→ **Required work**:
Count how many lines in the entries below hold "same". Only the number belongs in the answer.

Stored data entries:
(* ===== verification/SecurityPartition.v ===== *)
(** Security partitions: keys derived from verified facts, records reachable only
    under the current authorization, quota and revalidation admission,
    [crates/fastmcp-core/src/partition.rs].

    Strings are lists of characters, digests lists of bytes, instants
    nanoseconds.  The struct around each kind of key is left out: a key is its
    digest.  The controller's mutex is held throughout each operation, so
    operations on clones are sequences of whole operations; [begin_revalidation]
    reads its clock before it takes the mutex, so the instants need not be
    ordered. *)
From stdpp Require Import base list gmap strings.
From Stdlib Require Import ZArith Lia.
From S2P Require Import Prelude Utf8 RequestId RateLimit CoreLimits.

Module Partition.
Import Limits.SealedKeys.

Definition DEFAULT_REVALIDATIONS_PER_PARTITION : Z := 2.
Definition HARD_REVALIDATIONS_PER_PARTITION : Z := 16.
Definition DEFAULT_REVALIDATIONS_PER_PROVIDER : Z := 32.
Definition HARD_REVALIDATIONS_PER_PROVIDER : Z := 256.
Definition DEFAULT_REVALIDATIONS_PER_DEPLOYMENT : Z := 256.
Definition HARD_REVALIDATIONS_PER_DEPLOYMENT : Z := 4096.
Definition DEFAULT_ATTEMPTS_PER_MINUTE_PER_PARTITION : Z := 120.
Definition HARD_ATTEMPTS_PER_MINUTE_PER_PARTITION : Z := 6000.
Definition DEFAULT_ATTEMPTS_PER_MINUTE_PER_PROVIDER : Z := 10000.
Definition HARD_ATTEMPTS_PER_MINUTE_PER_PROVIDER : Z := 100000.
Definition ATTEMPT_RATE_WINDOW : Z := 60 * 1000000000.
Definition AUDIENCE_BINDING_MAX_BYTES : Z := 8 * 1024.

(** * The descriptor and the keys *)

(** The loop of [require_audience_binding] from a running total. *)
Fixpoint check_binding (binding : list (list Z)) (total : Z) : outcome SealedAdmissionKeyError unit :=
  match binding with
  | [] => Ok tt
  | part :: rest =>
      if bool_decide (part = []) then Err EmptyField
      else
        match checked_add total (zlen part) with
        | None => Err FieldTooLong
        | Some total => if AUDIENCE_BINDING_MAX_BYTES <? total then Err FieldTooLong else check_binding rest total
        end
  end.

Definition require_audience_binding (binding : list (list Z)) : outcome SealedAdmissionKeyError (list (list Z)) :=
  if bool_decide (binding = []) then Err EmptyField
  else let? _ := check_binding binding 0 in Ok binding.

Record PartitionDescriptor : Type := {
  provider : list Z;
  configuration_generation : Z;
  issuer : list Z;
  canonical_resource : list Z;
  tenant : list Z;
  subject : list Z;
  client : list Z;
  trust_generation : Z;
  auth_policy_revision : Z;
  identity : Sha256Digest }.

(** The arguments of [from_verified_facts]. *)
Record VerifiedFacts : Type := {
  f_provider : list Z;
  f_configuration_generation : Z;
  f_issuer : list Z;
  f_canonical_resource : list Z;
  f_tenant : list Z;
  f_subject : list Z;
  f_client : list Z;
  f_trust_generation : Z;
  f_auth_policy_revision : Z;
  f_audience_binding : list (list Z) }.

(** [encode_grants]: the number of the grants, and each behind its length. *)
Fixpoint encode_each (grants : list (list Z)) : outcome SealedAdmissionKeyError (list Z) :=
  match grants with
  | [] => Ok []
  | grant :: rest =>
      let? field := require_admission_field grant in
      let? encoded := encode_each rest in
      Ok (to_be_bytes (zlen field) ++ field ++ encoded)
  end.
Definition encode_grants (grants : list (list Z)) : outcome SealedAdmissionKeyError (list Z) :=
  let? encoded := encode_each grants in Ok (to_be_bytes (zlen grants) ++ encoded).

Section keys.
Context (sha256 : list Z → Sha256Digest).
Local Abbreviation derived := (outcome SealedAdmissionKeyError Sha256Digest).
(** C15: After any operations, a caller with the facts [g] and the owner key
    [owner] who looks a slot up, be it a slot whose key another principal
    derived, is told exactly what the last store into this slot under his own
    authorization put there, and otherwise that the slot is absent.  Whoever
    stores under that authorization has the same facts (provider, generations,
    issuer, resource, tenant, subject, client, policy revision and audience
    binding) and the same owner key, or two texts with one SHA-256 digest are
    known. *)
Theorem partition_lookup_isolated sha256 c os g e owner a slot :
  facts_typed g → from_verified_facts sha256 g = Ok e → current (E:=unit) sha256 e owner = Ok a →
  let found := lookup a slot (state (steps c os (initial default_state)).2) in
  (∀ v, found = Present v ↔
     ∃ pre s post, os = pre ++ Store a s v :: post ∧ purpose s = purpose slot ∧ key_bytes s = key_bytes slot ∧
       Forall (λ o, stores_in (record_slot a slot) o = false) post) ∧
  (∀ f d owner', facts_typed f → from_verified_facts sha256 f = Ok d → current (E:=unit) sha256 d owner' = Ok a →
     collision sha256 ∨ f = g ∧ owner' = owner).
Proof.
  unfold lookup. intros Hg He Ha. simpl. split; [intros v; split|].
  - destruct (records _ !! _) as [v'|] eqn:E; [|done]. intros [= ->].
    apply records_history in E as (pre & a' & s & post & -> & Hs & Hp). unfold record_slot in Hs. injection Hs as Hpu Hk ->.
    by exists pre, s, post.
  - intros (pre & s & post & -> & Hp & Hk & Hpost). rewrite steps_app. cbn [steps step].
    set (w1 := (steps c pre _).2). set (w2 := {| quotas := _ |}). pose proof (steps_keep c _ post Hpost w2) as H.
    destruct (steps c post w2) as [rs w3]. simpl in *. rewrite H. unfold record_slot. rewrite Hp, Hk, lookup_insert_eq. done.
  - intros f d owner' Hf Hd Ha'. by eapply authorization_inj.
Qed.

(** * Material beyond the hash bound *)

Definition field_fits (v : list Z) : Prop := v ≠ [] ∧ zlen (as_bytes v) <= 8192.

Lemma require_cases v :
  (field_fits v ∧ require_admission_field v = Ok (as_bytes v)) ∨ (¬ field_fits v ∧ ∃ e, require_admission_field v = Err e).
Proof.
  unfold require_admission_field, MAX_ADMISSION_FIELD_BYTES, field_fits.
  case_bool_decide; [right; split; [by intros []|by eexists]|]. case_goal_if; zbool; [right|left; done].
  split; [lia|by eexists].
Qed.

(** Split on a field; a refused field ends the derivation with its error. *)
Ltac field_case :=
  match goal with
  | |- context [require_admission_field ?v] =>
      let F := fresh "F" in let e := fresh "e" in let E := fresh "E" in
      destruct (require_cases v) as [[F E]|[F [e E]]]; rewrite E; cbn [obind]
  end.

Definition binding_fits (b : list (list Z)) : Prop := b ≠ [] ∧ Forall (λ p, p ≠ []) b ∧ sum (zlen <$> b) <= 8192.

Lemma check_binding_cases b : ∀ total, 0 <= total <= 8192 →
  (Forall (λ p, p ≠ []) b ∧ total + sum (zlen <$> b) <= 8192 ∧ check_binding b total = Ok tt) ∨
  (¬ (Forall (λ p, p ≠ []) b ∧ total + sum (zlen <$> b) <= 8192) ∧ ∃ e, check_binding b total = Err e).
Proof.
  induction b as [|p b IH]; intros total Ht; [left; split_and!; [done|change (sum _) with 0; lia|done]|]. cbn [check_binding].
  rewrite Forall_cons, sum_fmap_cons. pose proof (sum_fmap_nonneg (A:=list Z) zlen b zlen_nonneg). pose proof (zlen_nonneg p).
  case_bool_decide; [right; split; [tauto|by eexists]|].
  destruct (checked_add total (zlen p)) as [t|] eqn:Ea.
  - apply checked_add_Some in Ea as [-> _]. unfold AUDIENCE_BINDING_MAX_BYTES. case_goal_if; zbool; [right; split; [lia|by eexists]|].
    destruct (IH (total + zlen p)) as [(Hne & Hle & Hok)|[Hbad Herr]]; [lia|left|right].
    + split_and!; [done|done|lia|done].
    + split; [|done]. intros [[_ ?] ?]. apply Hbad. split; [done|lia].
  - right. split; [|by eexists]. intros [_ ?]. unfold checked_add in Ea. case_if_in Ea; [done|]. zbool. unfold usize_max in *. lia.
Qed.

Lemma binding_cases b :
  (binding_fits b ∧ require_audience_binding b = Ok b) ∨ (¬ binding_fits b ∧ ∃ e, require_audience_binding b = Err e).
Proof.
  unfold require_audience_binding, binding_fits. case_bool_decide; [right; split; [tauto|by eexists]|].
  destruct (check_binding_cases b 0 ltac:(lia)) as [(H1 & H2 & ->)|[H1 [e ->]]]; [left|right]; simpl.
  - split_and!; try done; lia.
  - split; [|by eexists]. intros (_ & ? & ?). by apply H1.
Qed.

(** At most one part for each byte. *)
Lemma binding_count b : binding_fits b → zlen b <= 8192.
Proof.
  intros (_ & Hne & Hs). transitivity (sum (zlen <$> b)); [|done]. clear Hs. induction Hne as [|p b Hp _ IH]; [done|].
  rewrite sum_fmap_cons, zlen_cons. destruct p; [done|]. rewrite zlen_cons. pose proof (zlen_nonneg p). lia.
Qed.

(** The bytes of encoded grants. *)
Definition grants_size (grants : list (list Z)) : Z := 8 + sum ((λ g, 8 + zlen (as_bytes g)) <$> grants).

Lemma grants_cases grants :
  (Forall field_fits grants ∧ ∃ b, encode_grants grants = Ok b ∧ zlen b = grants_size grants) ∨
  (¬ Forall field_fits grants ∧ ∃ e, encode_grants grants = Err e).
Proof.
  unfold encode_grants, grants_size.
  assert (Hall : (Forall field_fits grants ∧ ∃ b, encode_each grants = Ok b ∧ zlen b = sum ((λ g, 8 + zlen (as_bytes g)) <$> grants)) ∨
    (¬ Forall field_fits grants ∧ ∃ e, encode_each grants = Err e)).
  { induction grants as [|g gs IH]; [left; split; [done|by exists []]|]. cbn [encode_each]. rewrite Forall_cons, sum_fmap_cons.
    field_case; [|right; split; [tauto|by eexists]].
    destruct IH as [(H & b & -> & Hb)|(H & e & ->)]; cbn [obind]; [left|right; split; [tauto|by eexists]].
    split; [done|]. eexists. split; [done|]. rewrite !zlen_app, zlen_to_be_bytes. lia. }
  destruct Hall as [(H & b & -> & Hb)|(H & e & ->)]; cbn [obind]; [left|right; split; [done|by eexists]].
  split; [done|]. eexists. split; [done|]. rewrite zlen_app, zlen_to_be_bytes. lia.
Qed.

(** The bytes that are hashed for a cache key. *)
Definition cache_material (d : PartitionDescriptor) (grants : list (list Z)) (token policy domain : list Z) : Z :=
  74 + zlen (identity d) + grants_size grants + zlen (as_bytes token) + zlen (as_bytes policy) + zlen (as_bytes domain).

Lemma cache_key_panics sha256 d grants token policy domain :
  cache_key sha256 d grants token policy domain = Panic ↔
  Forall field_fits (grants ++ [token; policy; domain]) ∧ 65536 < cache_material d grants token policy domain.
Proof.
  unfold cache_key. rewrite Forall_app, !Forall_cons.
  destruct (grants_cases grants) as [(Hg & b & -> & Hb)|(Hg & e & ->)]; cbn [obind]; [|split; [done|tauto]].
  do 3 (field_case; [|split; [done|tauto]]).
  match goal with |- context [opaque_admission_digest sha256 ?ps] => 
    destruct (@digest_cases sha256 SealedAdmissionKeyError ps) as [[H ->]|[H ->]] end;
    rewrite zlen_encode_parts in H; rewrite !fmap_cons in H; unfold sum in H; cbn [foldr list_fmap] in H;
    change (zlen (chars_of "auth-00-cache-partition-v1")) with 26 in H; rewrite Hb in H; unfold cache_material.
  - split; [done|]. intros [_ ?]. simpl in H. lia.
  - split; [|done]. intros _. split; [done|]. simpl in H. lia.
Qed.

Lemma facts_panic sha256 f :
  from_verified_facts sha256 f = Panic ↔
  Forall field_fits [f_provider f; f_issuer f; f_canonical_resource f; f_tenant f; f_subject f; f_client f] ∧
  binding_fits (f_audience_binding f) ∧ 65536 < zlen (encode_parts (fact_parts f)).
Proof.
  unfold from_verified_facts. rewrite !Forall_cons.
  destruct (binding_cases (f_audience_binding f)) as [[Hb ->]|[Hb [e ->]]]; cbn [obind]; [|split; [done|tauto]].
  pose proof (binding_count _ Hb). rewrite (proj2 (Z.leb_le _ _)) by (unfold u64_max; lia). cbn [obind].
  do 6 (field_case; [|split; [done|tauto]]).
  match goal with |- context [opaque_admission_digest sha256 ?ps] => change ps with (fact_parts f) end.
  destruct (@digest_cases sha256 SealedAdmissionKeyError (fact_parts f)) as [[H' ->]|[H' ->]]; cbn [obind].
  - split; [done|]. lia.
  - split; [|done]. intros _. split_and?; (done || by constructor).
Qed.

(** Keys of a bounded number of fields stay inside the hash bound. *)
Lemma fields_no_panic {E} sha256 parts :
  Forall (λ p, zlen p <= 8192) parts → zlen parts <= 7 → opaque_admission_digest (E:=E) sha256 parts ≠ Panic.
Proof.
  intros Hp Hn. destruct (@digest_cases sha256 E parts) as [[_ ->]|[H _]]; [done|]. exfalso. rewrite zlen_encode_parts in H.
  assert (sum ((λ p, 8 + zlen p) <$> parts) <= 8200 * zlen parts); [|lia]. clear H Hn.
  induction Hp as [|p ps Hp _ IH]; [done|]. rewrite sum_fmap_cons, zlen_cons. lia.
Qed.

Lemma field_fits_bytes v : field_fits v → zlen (as_bytes v) <= 8192.
Proof. by intros []. Qed.

Lemma durable_owner_no_panic sha256 d epoch : durable_owner_key sha256 d epoch ≠ Panic.
Proof.
  unfold durable_owner_key. do 6 (field_case; [|done]).
  match goal with |- opaque_admission_digest _ ?ps ≠ _ => destruct (@digest_cases sha256 SealedAdmissionKeyError ps) as [[_ ->]|[H _]] end; [done|].
  rewrite zlen_encode_parts, !fmap_cons in H. unfold sum in H. cbn [foldr] in H.
  repeat match goal with F : field_fits _ |- _ => apply field_fits_bytes in F end.
  change (zlen (chars_of _)) with 24 in H. rewrite zlen_to_be_bytes in H. simpl in H. lia.
Qed.

Lemma quota_key_no_panic sha256 d epoch : quota_key sha256 d epoch ≠ Panic.
Proof.
  unfold quota_key. do 5 (field_case; [|done]).
  apply fields_no_panic; [|done]. repeat constructor; try by apply field_fits_bytes. all: by vm_compute.
Qed.

(** C19: Deriving a key panics on its hash bound exactly when every field passes
    its own bound of 8 KiB but all of them together, behind their lengths, take
    more than 64 KiB: the grants of a cache key and the parts of an audience
    binding are not bounded in number, so both can.  Owner and quota keys, which
    have a fixed number of fields, never panic. *)
Theorem partition_keys_panic_iff sha256 :
  (∀ d grants token policy domain, cache_key sha256 d grants token policy domain = Panic ↔
     Forall field_fits (grants ++ [token; policy; domain]) ∧ 65536 < cache_material d grants token policy domain) ∧
  (∀ f, from_verified_facts sha256 f = Panic ↔
     Forall field_fits [f_provider f; f_issuer f; f_canonical_resource f; f_tenant f; f_subject f; f_client f] ∧
     binding_fits (f_audience_binding f) ∧ 65536 < zlen (encode_parts (fact_parts f))) ∧
  (∀ d epoch, durable_owner_key sha256 d epoch ≠ Panic ∧ quota_key sha256 d epoch ≠ Panic).
Proof.
  split; [apply cache_key_panics|]. split; [apply facts_panic|].
  split; [apply durable_owner_no_panic|apply quota_key_no_panic].
Qed.

(** * Concrete keys *)
Module Examples.

(** A hash without collisions: the text itself. *)
Definition ex_hash (x : list Z) : Sha256Digest := x.

Definition ex_facts (issuer tenant : string) : VerifiedFacts :=
  {| f_provider := chars_of "oidc"; f_configuration_generation := 1; f_issuer := chars_of issuer;
     f_canonical_resource := chars_of "https://mcp.example"; f_tenant := chars_of tenant; f_subject := chars_of "alice";
     f_client := chars_of "cli"; f_trust_generation := 3; f_auth_policy_revision := 5;
     f_audience_binding := [chars_of "exact"; chars_of "mcp"] |}.

Definition ex_descriptor (issuer tenant : string) : PartitionDescriptor :=
  match from_verified_facts ex_hash (ex_facts issuer tenant) with
  | Ok d => d
  | _ => Build_PartitionDescriptor [] 0 [] [] [] [] [] 0 0 []
  end.
Definition value_of (o : outcome SealedAdmissionKeyError Sha256Digest) : Sha256Digest := match o with Ok d => d | _ => [] end.
Definition ex_owner (issuer tenant : string) : Sha256Digest := value_of (durable_owner_key ex_hash (ex_descriptor issuer tenant) 1).
Definition ex_authorization (issuer tenant : string) : Sha256Digest :=
  value_of (current ex_hash (ex_descriptor issuer tenant) (ex_owner issuer tenant)).
Definition ex_slot : PartitionSlot :=
  CacheSlot (value_of (cache_key ex_hash (ex_descriptor "idp" "acme") [chars_of "read"] (chars_of "t1") (chars_of "v1") (chars_of "tools"))).

Definition ex_controller : PartitionAdmissionController := {| limits := default_revalidation_limits; quota_capacity := 8 |}.
Definition ex_ops : list op := [Store (ex_authorization "idp" "acme") ex_slot [42]; ReserveQuota (replicate 32 0) 1].

(** A caller of another tenant who knows the slot finds nothing in it. *)
Example ex_other_tenant :
  lookup (ex_authorization "idp" "evil") ex_slot (state (steps ex_controller ex_ops (initial default_state)).2) = Absent.
Proof. vm_compute. reflexivity. Qed.

(** Issuers are not told apart by quota keys, and are by owner keys. *)
Example ex_quota_no_authority :
  quota_key ex_hash (ex_descriptor "idp" "acme") 1 = quota_key ex_hash (ex_descriptor "other" "acme") 1 ∧
  ex_owner "idp" "acme" ≠ ex_owner "other" "acme".
Proof. split; [vm_compute; reflexivity|]. vm_compute. intros [=]. Qed.

Lemma partition_lookup_isolated_witness :
  lookup (ex_authorization "idp" "acme") ex_slot (state (steps ex_controller ex_ops (initial default_state)).2) = Present [42].
Proof.
  apply (partition_lookup_isolated ex_hash ex_controller ex_ops (ex_facts "idp" "acme") (ex_descriptor "idp" "acme")
    (ex_owner "idp" "acme") (ex_authorization "idp" "acme") ex_slot).
  - split; repeat constructor; vm_compute; done.
  - vm_compute. reflexivity.
  - vm_compute. reflexivity.
  - exists [], ex_slot, [ReserveQuota (replicate 32 0) 1]. split; [reflexivity|]. split; [reflexivity|]. split; [reflexivity|].
    repeat constructor.
Defined.

(** Nine grants of 8 KiB are more than the hash takes. *)
Example ex_grants_panic :
  cache_key ex_hash (ex_descriptor "idp" "acme") (replicate 9 (replicate (Z.to_nat 8192) 97)) (chars_of "t1") (chars_of "v1") (chars_of "tools") = Panic.
Proof. vm_compute. reflexivity. Qed.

→ **Task result**:
2